> From: Leon Rosenberg [mailto:[EMAIL PROTECTED] 
> Subject: Re: Performance tricks with multiple tomcat instances
> 
> Hmm, I always thought operations which are declared atomic 
> are guaranted to be executed at once, for example addition.

Addition is normally not atomic; assignment normally is.  Exceptions
exist, of course.

> Unfortunately we have water damage, so my desk and my pc are
> in the kitchen, because my workroom is used as nursery, so I
> can't check in the books right now :-(

I know the feeling of disruption: both our bathrooms at home are being
remodeled at the same time...

> we experienced a 1:1 ratio between tomcat threads and 
> parallel incoming requests. The timeout was 20 seconds,
> but each test client just shot requests one after another.

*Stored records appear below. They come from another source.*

(* ===== verification/Resource.v ===== *)
(** * kernel/net_resource.c: binary resources

    [net_http_get_bytes] fetches a picture through [net_http_get] and finds its
    length in the picture's own header.  [None] inside a result is a return of 0. *)

From S2P Require Import Prelude NetEnv Cstr Http HttpChunked HttpGet HttpSafe Image.

(** The static helpers, copies of those of vela_image.c. *)
Definition space (c : Z) : bool := sp c.
Definition ppm_num (d : bytes) (cap p : Z) : option (option (Z * Z)) := num d cap p.

(** The lengths that the headers announce, below [cap]. *)
Definition bmp_length (data : bytes) (cap : Z) : option (option Z) :=
  n ← le32 data 2;
  Some (if (54 <=? n) && (n <? cap) then Some n else None).

Definition ppm_length (data : bytes) (cap : Z) : option (option Z) :=
  r ← ppm_num data cap 2;
  match r with
  | None => Some None
  | Some (p, w) =>
      r ← ppm_num data cap p;
      match r with
      | None => Some None
      | Some (p, h) =>
          r ← ppm_num data cap p;
          match r with
          | None => Some None
          | Some (p, max) =>
              if negb (max =? 255) || (cap <=? p) then Some None
              else
                c ← rd data p;
                if negb (space c) then Some None
                else
                  p ← after_space data cap p;
                  let pixels := w * h in
                  if negb (w =? 0) && negb (pixels / w =? h) then Some None
                  else
                    let total := p + pixels * 3 in
                    Some (if total <? cap then Some total else None)
          end
      end
  end.

(** Lines 11-13. *)
Definition resource_length (data : bytes) (cap : Z) : option (option Z) :=
  b0 ← rd data 0; b1 ← rd data 1;
  if (b0 =? 66) && (b1 =? 77) then bmp_length data cap
  else if (b0 =? 80) && (b1 =? 54) then
    b2 ← rd data 2;
    if space b2 then ppm_length data cap else Some None
  else Some None.

Section bytes.
Context {E : Type} `{!HttpNet E} (stack : Z -> bytes).

(** The result, [ *len] and the state of the client. *)
Definition net_http_get_bytes (ready : Z) (url data : ptr bytes) (cap : Z) (status : ptr bytes)
    (status_cap : Z) (raw : bytes) (e : E) : res (Z * Z * http) :=
  match data with
  | Null => Ok (0, 0, mk_http [] status raw e)
  | Ptr d =>
      if cap <? 64 then Ok (0, 0, mk_http d status raw e)
      else
        '(ok, h) ← net_http_get stack ready url data cap status status_cap raw e;
        if ok =? 0 then Ok (0, 0, h)
        else
          n ← ub (resource_length (h_body h) cap);
          Ok (match n with Some n => (1, n, h) | None => (0, 0, h) end)
  end.
End bytes.

(** ** The length stays inside the buffer *)

Lemma ppm_num_safe d n p :
  0 <= n <= len d -> 0 <= p <= n ->
  returns (ppm_num d n p) (fun r =>
    match r with None => True | Some (q, w) => p <= q <= n /\ 0 <= w <= 8192 end).
Proof.
  intros Hn Hp. destruct (num_safe d n Hn p Hp) as (r & E & H). exists r. split; [exact E|].
  destruct r as [[q w]|]; [|done]. destruct H as (? & ? & _). lia.
Qed.

Lemma resource_length_safe data cap :
  64 <= cap <= len data ->
  returns (resource_length data cap) (fun r => match r with None => True | Some n => 0 < n < cap end).
Proof.
  intros Hc. assert (Hn : 0 <= cap <= len data) by lia. unfold resource_length.
  rewrite !rd_byte_at by lia. cbn [mbind option_bind]. case_if.
  { unfold bmp_length, le32. rewrite !rd_byte_at by lia. cbn [mbind option_bind].
    eexists. split; [reflexivity|]. case_if; [|done]. lia. }
  case_if; [|by eexists]. case_if; [|by eexists]. unfold ppm_length.
  eapply returns_bind; [by apply ppm_num_safe; lia|]. intros [[p w]|] H1; [cbn in H1|by eexists].
  eapply returns_bind; [apply (ppm_num_safe data cap); (done || lia)|].
  intros [[q h]|] H2; [cbn in H2|by eexists].
  eapply returns_bind; [apply (ppm_num_safe data cap); (done || lia)|].
  intros [[r m]|] H3; [cbn in H3|by eexists].
  case_if; [by eexists|]. rewrite rd_byte_at by lia. cbn [mbind option_bind]. case_if; [by eexists|].
  assert (Er : rd data r = Some (byte_at data r)) by (apply rd_byte_at; lia).
  eapply returns_bind; [eapply (after_space_safe data cap Hn r); [lia|exact Er|exact E1]|]. intros s [Hs _]. cbv zeta.
  assert (0 <= w * h) by nia.
  case_if; [by eexists|]. eexists. split; [reflexivity|]. case_if; [|done]. lia.
Qed.

(** The product of two numbers the parser accepts fits any [size_t], so the
    test for its overflow never fails. *)
Lemma pixels_fit w h : 0 < w <= 8192 -> 0 <= h <= 8192 -> w * h * 3 < 4294967296 /\ w * h / w = h.
Proof. intros. split; [nia|]. rewrite Z.mul_comm. apply Z.div_mul. lia. Qed.

(** ** The fetch *)

(** A resource fetched is a picture whose length, by its own header, lies inside
    the caller's buffer, against any server: the fetch itself stays inside its
    buffers, and the length is 0 when it fails. *)
Theorem net_http_get_bytes_safe {E} `{!HttpNet E} stack T (J : E -> Prop) `{!HttpNetLaws T J (fun _ => True)}
    ready url t data cap status status_cap raw e :
  (forall n, 0 <= n -> len (stack n) = n) ->
  match url with Null => t = [] | Ptr s => cstr s 0 t end ->
  cap <= len data -> status_ok status_cap status -> len raw = 32768 -> J e ->
  safe T (net_http_get_bytes stack ready url (Ptr data) cap status status_cap raw e) (fun '(r, n, h) =>
    J (h_env h) /\ len (h_body h) = len data /\ same_object status (h_status h) /\
    ((r = 0 /\ n = 0) \/ (r = 1 /\ 0 < n < cap /\ resource_length (h_body h) cap = Some (Some n)))).
Proof.
  intros Hst Hu Hc Hs Hr Hj. unfold net_http_get_bytes.
  assert (Href : same_object status status) by (by destruct status).
  case_if; [cbn; split; [done|]; split; [done|]; split; [done|by left]|].
  eapply safe_bind; [by apply (http_get_post stack T J (fun _ => True) ready url t)|].
  intros [ok h] ((H1 & H2 & _ & H4) & _ & _). cbn [h_body h_status h_env] in *.
  case_if; [cbn; split; [done|]; split; [done|]; split; [done|by left]|].
  destruct (resource_length_safe (h_body h) cap ltac:(lia)) as (r & Er & Hn).
  rewrite Er. cbn [ub mbind res_bind].
  destruct r as [n|]; cbn; (split; [done|]; split; [done|]; split; [done|]); [by right|by left].
Qed.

That's not real-world behavior, which would normally include a variable
delay between requests. (Our test drivers do when we're simulating
real-world performance; we eliminate the delay when doing stress
testing.)

> With http 1.0 the number of actually busy threads droped
> down to approx. 20.

Definitely something odd going on.  This warrants further research,
which I don't have time to do right now.

> I haven't looked in the source code, but at the time of tomcat 5
> development the NIO wasn't yet released, so there were no select in
> java available.

The select capability isn't required to implement the behavior I
described.  Once the request is read in over the wire, the request
object is passed off to a worker thread, and the reader thread goes back
for another one.  I'm going to have to dig deeper into the Catalina
connector code when I get a bit more time.